Tanya Palmer, Pivot Artistic Associate and Director of New Plays at the Goodman Theatre, talks about her idea for a Sadness Show with Pivot Arts Director, Julieanne Ehre.

JE: What prompted you to want to create a Sadness Show?

TP: I’ve always been into sad things — you know, Emo music, Sylvia Plath poetry, depressing foreign films, episodes of INTERVENTION.  And since those things continue to exist in the world, I’m pretty sure I’m not the only one who likes them. So I thought it would be fun to build a whole evening around celebrating that emotion, and share the joy of feeling sad with a bunch of other people who, if they don’t enjoy it, they’re at least drawn to it like a moth to flame.

JE:  As a Canadian transplant, do you find that the U.S. has different cultural views on sadness than in Canada?

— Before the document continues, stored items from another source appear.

Lemma foldM_cons {S A} (body : S → A → M S) (s : S) (x : A) (l : list A)
    (w : World) :
  foldM body s (x :: l) w =
    match body s x w with
    | (Ok s', w') => foldM body s' l w'
    | (Raise e, w') => (Raise e, w')
    end.
Proof. reflexivity. Qed.

Lemma get_status_at (w : World) (x : loc) :
  Task.get_status x w = (match task_at (heap w) x with
                         | Some t => Ok (task_status t)
                         | None => Raise AttributeError
                         end, w).
Proof.
  unfold Task.get_status, mbind, M_bind. rewrite load_task_at.
  by destruct (task_at (heap w) x).
Qed.

Lemma is_completed_at (w : World) (x : loc) :
  Task.is_completed x w =
    (match task_at (heap w) x with
     | Some t => Ok (bool_decide (task_status t = Task.COMPLETED))
     | None => Raise AttributeError
     end, w).
Proof.
  unfold Task.is_completed, mbind, M_bind. rewrite load_task_at.
  by destruct (task_at (heap w) x).
Qed.

Lemma progress_loop (w : World) (xs : list loc) (s : Z) :
  foldM (λ (completed : Z) (task : loc),
           status ← Task.get_status task;
           if bool_decide (status = Task.COMPLETED)
           then mret (completed + 1) else mret completed) s xs w
  = (count_completed (heap w) s xs, w).
Proof.
  revert s. induction xs as [|x xs IH]; intros s; [done|].
  rewrite foldM_cons. unfold mbind at 1, M_bind at 1.
  rewrite get_status_at. simpl.
  destruct (task_at (heap w) x) as [t|]; [|done].
  case_bool_decide; apply IH.
Qed.

Lemma count_loop (w : World) (xs : list loc) (s : Z) :
  foldM (λ (count : Z) (task : loc),
           c ← Task.is_completed task;
           if (c : bool) then mret (count + 1) else mret count) s xs w
  = (count_completed (heap w) s xs, w).
Proof.
  revert s. induction xs as [|x xs IH]; intros s; [done|].
  rewrite foldM_cons. unfold mbind at 1, M_bind at 1.
  rewrite is_completed_at. simpl.
  destruct (task_at (heap w) x) as [t|]; [|done].
  case_bool_decide; apply IH.
Qed.

Lemma count_of_cons (f : loc → bool) (x : loc) (xs : list loc) :
  count_of f (x :: xs) = (if f x then 1 else 0) + count_of f xs.
Proof. unfold count_of. simpl. destruct (f x); simpl; lia. Qed.

Lemma count_of_bounds (f : loc → bool) (xs : list loc) :
  0 ≤ count_of f xs ≤ Z.of_nat (length xs).
Proof.
  induction xs as [|x xs IH]; [done|].
  rewrite count_of_cons. simpl length. destruct (f x); lia.
Qed.

(** Over tasks only, the loop adds the number of completed tasks. *)
Lemma count_completed_tasks (h : gmap loc object) (xs : list loc) (s : Z) :
  Forall (λ x, is_Some (task_at h x)) xs →
  count_completed h s xs = Ok (s + completed_among h xs).
Proof.
  intros Hxs. revert s. induction Hxs as [|x xs [t Ht] _ IH]; intros s.
  - simpl. f_equal. unfold completed_among, count_of. simpl. lia.
  - simpl. unfold completed_among in *. rewrite count_of_cons, Ht, IH.
    unfold completed_at. rewrite Ht. f_equal. case_bool_decide; lia.
Qed.

(** The loop sees the heap only through its tasks. *)
Lemma count_completed_ext (h h' : gmap loc object) (xs : list loc) (s : Z) :
  (∀ x, task_at h' x = task_at h x) →
  count_completed h' s xs = count_completed h s xs.
Proof.
  intros Hext. revert s. induction xs as [|x xs IH]; intros s; simpl; [done|].
  rewrite Hext. destruct (task_at h x); [apply IH | done].
Qed.

Lemma project_progress_run (w : World) (self : loc) (p : project)
    (xs : list loc) :
  heap w !! self = Some (OProject p) →
  heap w !! proj_tasks p = Some (OList xs) →
  Project.project_progress self w =
    (if bool_decide (Z.of_nat (length xs) = 0) then Ok 0%float
     else match count_completed (heap w) 0 xs with
          | Ok k => Ok (PrimFloat.mul
                          (int_truediv k (Z.of_nat (length xs))) 100)
          | Raise e => Raise e
          end, w).
Proof.
  intros Hp Hl. unfold Project.project_progress.
  erewrite bind_Ok; [|by apply load_project_Ok].
  erewrite bind_Ok; [|by apply load_list_Ok].
  case_bool_decide; [done|].
  unfold mbind, M_bind. rewrite progress_loop.
  by destruct (count_completed (heap w) 0 xs).
Qed.
(** Splits a composite computation along its binds, handlers and branches. *)
Ltac quiet_step :=
  match goal with
  | |- quiet (bind _ _) => apply quiet_bind; [|intros ?]
  | |- quiet (try_catch _ _) => apply quiet_try_catch; [|intros ?]
  | |- quiet (if ?b then _ else _) => destruct b
  | |- quiet (match ?x with _ => _ end) => destruct x
  | |- quiet _ => solve [auto with quiet]
  end.

Lemma quiet_getPushSubscription (env : Env) : quiet (getPushSubscription env).
Proof.
  intros w. unfold getPushSubscription.
  destruct (negb (truthy_ostr (publicVapidKey env))); [apply frame_refl|].
  destruct (pushSubscription w); [apply frame_refl|].
  destruct (platform env); simpl; try apply frame_refl;
    unfold frame; simpl; repeat split;
    (eexists; split; [reflexivity | repeat constructor]).
Qed.

Lemma quiet_validateAlert (env : Env) (m : string) (p : float) : quiet (validateAlert env m p).
Proof. unfold validateAlert, getPrice. repeat quiet_step. Qed.

Lemma quiet_toggleAlert (env : Env) (m : string) (p : float) (cp : JsVal)
    (unsub status : option bool) : quiet (toggleAlert env m p cp unsub status).
Proof.
  pose proof (quiet_getPushSubscription env). pose proof (quiet_validateAlert env m p).
  unfold toggleAlert, post, parsed. repeat quiet_step.
Qed.
Lemma digits_of_parse (fuel : nat) :
  forall n acc, 0 <= n < 2 ^ Z.of_nat fuel ->
  parse_digits base (digits_of base fuel n acc) 0 = parse_digits base acc n.
Proof.
  induction fuel as [|f IH]; intros n acc Hn.
  - simpl in *. now replace n with 0 by lia.
  - cbn [digits_of].
    assert (Hm : 0 <= n mod base < base) by (apply Z.mod_pos_bound; lia).
    assert (Hq : 0 <= n / base) by (apply Z.div_pos; lia).
    assert (En : n = base * (n / base) + n mod base)
      by (apply Z.div_mod; lia).
    assert (Hstep : forall v, parse_digits base (digit_char (n mod base) :: acc) v
                    = parse_digits base acc (v * base + n mod base)).
    { intros v. cbn [parse_digits]. rewrite digit_char_val by lia.
      destruct (Z.ltb_spec (n mod base) base); [reflexivity|lia]. }
    destruct (Z.eqb_spec (n / base) 0) as [E0|N0].
    + rewrite Hstep. f_equal. lia.
    + rewrite IH.
      * rewrite Hstep. f_equal. lia.
      * split; [lia|]. rewrite Nat2Z.inj_succ, Z.pow_succ_r in Hn by lia.
        apply Z.div_lt_upper_bound; [lia|]. nia.
Qed.

Lemma digits_of_acc_nonempty (fuel : nat) :
  forall n acc, acc <> [] -> digits_of base fuel n acc <> [].
Proof.
  induction fuel as [|f IH]; intros n acc Ha; simpl; [exact Ha|].
  destruct (n / base =? 0); [discriminate|]. apply IH. discriminate.
Qed.

Lemma digits_of_nonempty (fuel : nat) (n : Z) (acc : str) :
  digits_of base (S fuel) n acc <> [].
Proof.
  cbn [digits_of]. destruct (n / base =? 0); [discriminate|].
  apply digits_of_acc_nonempty. discriminate.
Qed.

Lemma digits_of_lhex (fuel : nat) :
  forall n acc, 0 <= n -> forallb is_lhex acc = true ->
  forallb is_lhex (digits_of base fuel n acc) = true.
Proof.
  induction fuel as [|f IH]; intros n acc Hn Ha; simpl; [exact Ha|].
  assert (Hm : 0 <= n mod base < base) by (apply Z.mod_pos_bound; lia).
  assert (Hacc : forallb is_lhex (digit_char (n mod base) :: acc) = true).
  { simpl. rewrite digit_char_lhex by lia. exact Ha. }
  destruct (n / base =? 0); [exact Hacc|].
  apply IH; [apply Z.div_pos; lia|exact Hacc].
Qed.

End Digits.
(** Values of the [progress] dictionary. *)
Inductive ProgressValue : Type :=
| PStr (s : string)
| PBool (b : bool)
| PInt (n : nat).

Module VibeSurfStatus.
Record t : Type := mk {
    overall_status : string;
    agent_statuses : gmap string AgentStatus.t;
    progress : list (string * ProgressValue);
    active_step : option string
}.
End VibeSurfStatus.

Definition VibeSurfStatus_new (overall_status : string)
    (agent_statuses : gmap string AgentStatus.t)
    (progress : list (string * ProgressValue))
    (active_step : option string) : PyResult VibeSurfStatus.t :=
  o ← check_literal "VibeSurfStatus" "overall_status" overall_status;
  Ok (VibeSurfStatus.mk o agent_statuses progress active_step).


(** ** Session state (lines 81-113) *)

Record ActivityEntry : Type := {
  agent_name : string;
  agent_status : string;
  agent_msg : string
}.

Inductive Message : Type :=
| SystemMessage (content : string)
| UserMessage (content : string)
| AssistantMessage (content : string).

(** Attributes outside the dataclass.

    The node functions and the dispatchers read eight attributes of the
    state object that [VibeSurfState] does not declare: the data
    [task_id], [message_history] and [activity_logs], and the
    collaborators [tools], [llm], [browser_manager], [task_dir] and
    [file_system]. [run] (line 1324) passes none of them to the
    constructor and no statement of the module assigns one, so a state
    as the program builds it has none of them. The class has no
    [__slots__]: an instance holds such an attribute only when a caller
    has assigned it. [Attributes] is the data of a state object on which
    that has been done; the collaborators, which are scripted, go with
    it: the eight are present together or not at all. *)
Record Attributes : Type := mkAttributes {
  task_id : string;
  message_history : list Message;
  activity_logs : list ActivityEntry
}.

Record VibeSurfState : Type := mkState {
  original_task : string;
  upload_files : list string;
  session_id : string;
  current_step : string;
  is_complete : bool;
  current_action : option string;
  browser_tasks : list TaskDescriptor;
  browser_results : list BrowserTaskResult.t;
  generated_report_path : option string;
  final_response : option string;
  paused : bool;
  stopped : bool;
  should_pause : bool;
  should_stop : bool;
  (* what the instance holds beside the declared fields *)
  undeclared : option Attributes
}.

(** [VibeSurfState(original_task=task, upload_files=upload_files or [],
    session_id=session_id, vibesurf_agent=self)], line 1324, with the
    dataclass defaults. *)
Definition initial_state (task : string) (files : list string) (sid : string) : VibeSurfState :=
  {| original_task := task; upload_files := files; session_id := sid;
     current_step := "vibesurf_agent"; is_complete := false;
     current_action := None; browser_tasks := []; browser_results := [];
     generated_report_path := None; final_response := None;
     paused := false; stopped := false; should_pause := false; should_stop := false;
     undeclared := None |}.

(** Field assignments [state.f = v]. *)
Definition set_current_step (v : string) (s : VibeSurfState) : VibeSurfState :=
  mkState (original_task s) (upload_files s) (session_id s) v (is_complete s)
    (current_action s) (browser_tasks s) (browser_results s) (generated_report_path s)
    (final_response s) (paused s) (stopped s) (should_pause s) (should_stop s)
    (undeclared s).
(** * MallDepot: the warehouse / storefront synchronisation engine

    A shallow embedding of [app/models.py], [app/utilities/sync_utilities.py]
    and the [sync] view of [app/sync/routes.py], followed by the properties
    of the purchase applier, the delta categoriser and the sync orchestrator.

    Modelling conventions.
    - A table is the list of its rows in primary-key order, so that
      [Model.query.filter_by(...).first()] is the first match of the list.
      Primary keys and the columns no synchronisation code reads
      ([picture], [user_id], [last_updated], ...) are left out.
    - The SQLAlchemy session is a pair: the database as committed, and the
      database as the open transaction sees it.  [db.session.add] and
      attribute assignments act on the second, [commit] copies the second
      over the first, [rollback] copies the first over the second.
    - A [SQLAlchemyError] is an input: every statement block the source
      guards with [try ... except SQLAlchemyError] receives a fault marker
      saying whether, and where, the database raises.  Statements outside
      such a block are taken to succeed.
    - The network is an input as well: what [requests.get] and
      [requests.post] answer or raise.
    - A purchase object has all its keys, with an integer [quantity];
      [units_in_stock] and [units_purchased] hold integers, as the item form
      requires.  [Float] columns are carried around, never computed with;
      they are integers here.  Logging is left out. *)

From Stdlib Require Import ZArith List Ascii String Bool Lia DecimalString.
Import ListNotations.

Open Scope string_scope.
Open Scope Z_scope.

Set Implicit Arguments.

(** ** Python values *)

Definition timestamp := Z.
Definition money := Z.

(** [str(n)] for an [int]. *)
Definition str_of_int (n : Z) : string := NilZero.string_of_int (Z.to_int n).

Definition is_some {A : Type} (o : option A) : bool :=
  match o with Some _ => true | None => false end.

(** Replace the first element satisfying [p]: an attribute assignment on the
    object returned by [.first()]. *)
Fixpoint update_first {A : Type} (p : A -> bool) (f : A -> A) (l : list A) : list A :=
  match l with
  | [] => []
  | x :: r => if p x then f x :: r else x :: update_first p f r
  end.

(** ** app/models.py *)

Inductive ItemStatus := NOT_FOR_SALE | FOR_SALE.
Inductive IssueStatus := UNRESOLVED | RESOLVED.
Inductive ConnectionType := SYNC | RESET.

Definition ItemStatus_eqb (a b : ItemStatus) : bool :=
  match a, b with
  | NOT_FOR_SALE, NOT_FOR_SALE | FOR_SALE, FOR_SALE => true
  | _, _ => false
  end.

Module Vendor.
Record t := mk { name : string }.
End Vendor.

Module Item.
Record t := mk {
  code : string;
  name : string;
  description : option string;
  price_per_unit : money;
  units_in_stock : Z;
  status : ItemStatus;
  units_purchased : Z;
  requires_sync : bool;
  vendor : option Vendor.t
}.

Definition set_units_in_stock (v : Z) (i : t) : t :=
  mk (code i) (name i) (description i) (price_per_unit i) v (status i)
     (units_purchased i) (requires_sync i) (vendor i).

Definition set_units_purchased (v : Z) (i : t) : t :=
  mk (code i) (name i) (description i) (price_per_unit i) (units_in_stock i)
     (status i) v (requires_sync i) (vendor i).

Definition set_requires_sync (v : bool) (i : t) : t :=
  mk (code i) (name i) (description i) (price_per_unit i) (units_in_stock i)
     (status i) (units_purchased i) v (vendor i).
End Item.
(** * Trace routing: from map-match output to routes and legs

    A shallow embedding of [src/thor/trace_route_action.cc] (Valhalla's
    [thor_worker_t::trace_route] and the functions it drives) together with
    the properties of the assembly logic: edge indices, discontinuity
    bookkeeping, route splitting, error translation and frame conditions.

    Conventions of the embedding:
    - [std::vector], [std::deque] and protobuf repeated fields are lists;
      indexing outside the range is undefined behaviour in the source and
      is [None] (locally) or [Undefined] (in the [thor] monad) here;
    - [size_t] values live in [N] with the wrap-around at [2^64] written
      out, [int] values live in [Z] and a signed overflow is undefined;
    - [float] is IEEE binary32, taken from [SpecFloat];
    - the request, the worker's trace, the standard output stream and the
      warning log are threaded through a state-and-exception monad. *)

From Stdlib Require Import ZArith NArith String SpecFloat.
From stdpp Require Import base option list gmap numbers.

(** ** Scalars *)

(** C++ [float]: binary32, precision 24 and maximal exponent 128. *)
Abbreviation float := spec_float.

Module Float32.
Definition prec : Z := 24.
Definition emax : Z := 128.
Definition zero : float := S754_zero false.
Definition one : float := SFone prec emax.
Definition div (x y : float) : float := SFdiv prec emax x y.
End Float32.

(** [++] on a [size_t]. *)
Definition size_t_succ (n : N) : N := ((n + 1) mod 2 ^ 64)%N.

Definition INT_MAX : Z := 2147483647.
Definition UINT32_MAX : N := 4294967295.

(** [std::vector::operator[]] with a (signed) index: defined inside the
    range only. *)
Definition at_idx {A : Type} (v : list A) (i : Z) : option A :=
  if (i <? 0)%Z then None else v !! Z.to_nat i.

(** [v[i] = x] by index. *)
Definition set_idx {A : Type} (v : list A) (i : Z) (x : A) : list A :=
  <[Z.to_nat i := x]> v.

(** ** Data model *)

(** Modelled from the spec: [baldr::GraphId] (baldr/graphid.h is not among
    the sources).  The spec calls the edge identifier "nullable/invalid
    meaning unmatched"; a default-constructed identifier is the invalid
    one, [None] here, and [Is_Valid] is [is_Some]. *)
Abbreviation GraphId := (option N).

Definition Is_Valid (id : GraphId) : bool :=
  match id with Some _ => true | None => false end.

(** Modelled from the spec: [midgard::PointLL], a coordinate; the source
    reads it as [first]/[lng()] and [second]/[lat()]. *)
Abbreviation PointLL := (float * float)%type.

(** Modelled from the spec: one GPS measurement of the trace (coordinate,
    timestamp, accuracy radius); the code only counts and forwards them. *)
Record Measurement := {
  meas_lnglat : PointLL;
  meas_epoch_time : float;
  meas_accuracy : float;
}.

(** Modelled from the spec: [meili::MatchResult] (meili/match_result.h is
    not among the sources), one outcome per trace point: matched
    coordinate, distance from the raw point, matched edge identifier,
    percent-distance along the edge, optional matcher state, global
    [edge_index] and the two discontinuity flags.  These are the members
    the source reads or writes. *)
Record MatchResult := {
  mr_lnglat : PointLL;
  mr_distance_from : float;
  mr_edgeid : GraphId;
  mr_distance_along : float;
  mr_stateid : option N;          (* [HasState()] is [is_Some] *)
  mr_edge_index : N;
  mr_begins_discontinuity : bool;
  mr_ends_discontinuity : bool;
}.

Definition set_edge_index (e : N) (m : MatchResult) : MatchResult :=
  {| mr_lnglat := mr_lnglat m;
     mr_distance_from := mr_distance_from m;
     mr_edgeid := mr_edgeid m;
     mr_distance_along := mr_distance_along m;
     mr_stateid := mr_stateid m;
     mr_edge_index := e;
     mr_begins_discontinuity := mr_begins_discontinuity m;
     mr_ends_discontinuity := mr_ends_discontinuity m |}.

(** Modelled from the spec: [meili::EdgeSegment], a run of trace points
    on one edge: the edge identifier, the indices of its first and last
    match and the [discontinuity] flag. *)
Record EdgeSegment := {
  seg_edgeid : GraphId;
  first_match_idx : Z;            (* [int], negative when there is none *)
  last_match_idx : Z;
  discontinuity : bool;
}.

(** Modelled from the spec: [thor::PathInfo], an element of an edge-cost
    sequence; the source reads its [edgeid] only. *)
Record PathInfo := {
  pi_edgeid : GraphId;
  pi_elapsed_cost : float;
}.

(** One element of the [paths] deque: edge costs and the segments. *)
Abbreviation Path := (list PathInfo * list EdgeSegment)%type.

(** Modelled from the spec: one ranked interpretation returned by the
    matcher ([meili::MatchResults]): match results, segments, raw score. *)
Record MatchResults := {
  results : list MatchResult;
  segments : list EdgeSegment;
  score : float;
}.

(** An element of the vector [map_match] returns:
    <confidence score, raw score, match results>. *)
Abbreviation match_tuple := (float * float * list MatchResult)%type.

(** [std::get<kConfidenceScoreIndex>], [std::get<kRawScoreIndex>] and
    [std::get<kMatchResultsIndex>]. *)
Definition confidence_score (t : match_tuple) : float := fst (fst t).
Definition raw_score (t : match_tuple) : float := snd (fst t).
Definition tuple_results (t : match_tuple) : list MatchResult := snd t.

(** Modelled from the spec: [thor::RouteDiscontinuity],
    "{present: bool, coordinate, distance_along}", in the order in which
    the source initialises it. *)
Record RouteDiscontinuity := {
  rd_present : bool;
  rd_vertex : PointLL;
  rd_distance_along : float;
}.

(** Modelled from the spec: the matched edge reference of a waypoint
    location ([valhalla::Location::PathEdge], a protobuf message); unset
    fields are [None]. *)
Record PathEdge := {
  pe_graph_id : option GraphId;
  pe_percent_along : option float;
  pe_ll : option PointLL;          (* (lng, lat) *)
  pe_distance : option float;
  pe_names : list string;
}.

Definition empty_path_edge : PathEdge :=
  {| pe_graph_id := None; pe_percent_along := None; pe_ll := None;
     pe_distance := None; pe_names := [] |}.

(** Modelled from the spec: a waypoint location of the request
    ([valhalla::Location], in [options.shape] and [options.locations]),
    with the fields the source reads or writes. *)
Record Location := {
  loc_ll : PointLL;
  loc_date_time : option string;
  loc_path_edges : list PathEdge;
  loc_route_index : option N;
  loc_shape_index : option N;
}.

Definition set_path_edges (pes : list PathEdge) (l : Location) : Location :=
  {| loc_ll := loc_ll l; loc_date_time := loc_date_time l;
     loc_path_edges := pes;
     loc_route_index := loc_route_index l;
     loc_shape_index := loc_shape_index l |}.

Definition set_route_index (r : N) (l : Location) : Location :=
  {| loc_ll := loc_ll l; loc_date_time := loc_date_time l;
     loc_path_edges := loc_path_edges l;
     loc_route_index := Some r;
     loc_shape_index := loc_shape_index l |}.

Definition set_shape_index (i : N) (l : Location) : Location :=
  {| loc_ll := loc_ll l; loc_date_time := loc_date_time l;
     loc_path_edges := loc_path_edges l;
     loc_route_index := loc_route_index l;
     loc_shape_index := Some i |}.

Definition set_date_time (d : string) (l : Location) : Location :=
  {| loc_ll := loc_ll l; loc_date_time := Some d;
     loc_path_edges := loc_path_edges l;
     loc_route_index := loc_route_index l;
     loc_shape_index := loc_shape_index l |}.

(** The map handed to the leg builder, keyed by global edge index. *)
Abbreviation discontinuity_map :=
  (gmap N (RouteDiscontinuity * RouteDiscontinuity)).

(** The leg builder ([thor::TripLegBuilder::Build]) is an external
    collaborator.  A leg is represented by what the builder is handed:
    the edges, the origin and destination locations as they are at the
    call, and the discontinuity map when one is passed. *)
Record TripLeg := {
  leg_edges : list PathInfo;
  leg_origin : Location;
  leg_destination : Location;
  leg_discontinuities : option discontinuity_map;
}.

(** A [TripRoute] owns its legs. *)
Abbreviation TripRoute := (list TripLeg).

TP: I haven’t done a close study of it, but probably yes. Canadians, as a whole, are filled with self doubt, and are under no delusions that they’re the center of the universe. This is a vast generalization, but I do think Americans are resistant to things like grief, failure, sadness — they like triumph, success, a happy ending. I really admire how Americans are, in general, really positive and optimistic, but a lot of the world views that optimism and relentless cheeriness with great suspicion — all that smiling and positive thinking can seem willfully ignorant or delusional to those with a more pessimistic world view.

JE:  When I tell people that we are producing a “Sadness Show” the first response is generally laughter and then enthusiasm.  Why do we often find the idea of sadness so funny and entertaining?

TP: Most comedy actually comes out of sadness. The best comedians are usually drawing on some pretty bleak, sad stuff to make us laugh (check out pretty much anything that Louis C.K. says or does for example) so in some ways I think sadness and laughter are linked. And there’s something funny and liberating about just embracing and loving sadness — this thing that we’re supposed to avoid. ‘Cause the truth is we all feel it. So why not embrace it?

JE:  You have extensive experience working with playwrights. What do you find makes for a powerfully sad story?

TP: I think the best sad stories are stories that are both incredibly specific (in their circumstances and details, in the way the character thinks or talks, in the specificity of the emotional experience they’re describing) and vast — in that they connect with something that a huge number of people have experienced and felt no matter who they are or where they come from.

JE:  Any funny funeral stories you want to share?

TP:  Well, I’ve been to quite a few funerals, most of them pretty sad. But I do think the moments around deaths and funerals are often filled with comedy, because everyone is so raw and defenseless and desperate for release that laughter comes pretty easily and frequently. I do remember getting ready for my grandmother’s funeral and we were running late because my mom could not find her shoes — she was looking everywhere and getting kind of hysterical and then my aunt said “no shoes, no service.” We all started laughing uncontrollably. It wasn’t the most amazing joke ever, but it was pretty funny at the time.  This isn’t a funeral story, but the other thing that pops into my mind is when I was about 19 or 20, I had 2 friends, both of whom had lost a parent early — one friend’s mother had died of cancer the year before, another’s father had died, I think of a heart attack, when she was 12. And my father had committed suicide when I was 18. So we jokingly started this club we called “the dead parents’ society” and basically we’d hang out and make jokes about death that made everyone around us really uncomfortable, which was honestly in retrospect was part of the point. It was like we had this special power and dispensation to laugh at horrible things, and it gave us all a strange kind of pleasure to watch other people who didn’t have this power squirm.

JE:  Thanks, Tanya.  That’s funny – and well, super sad.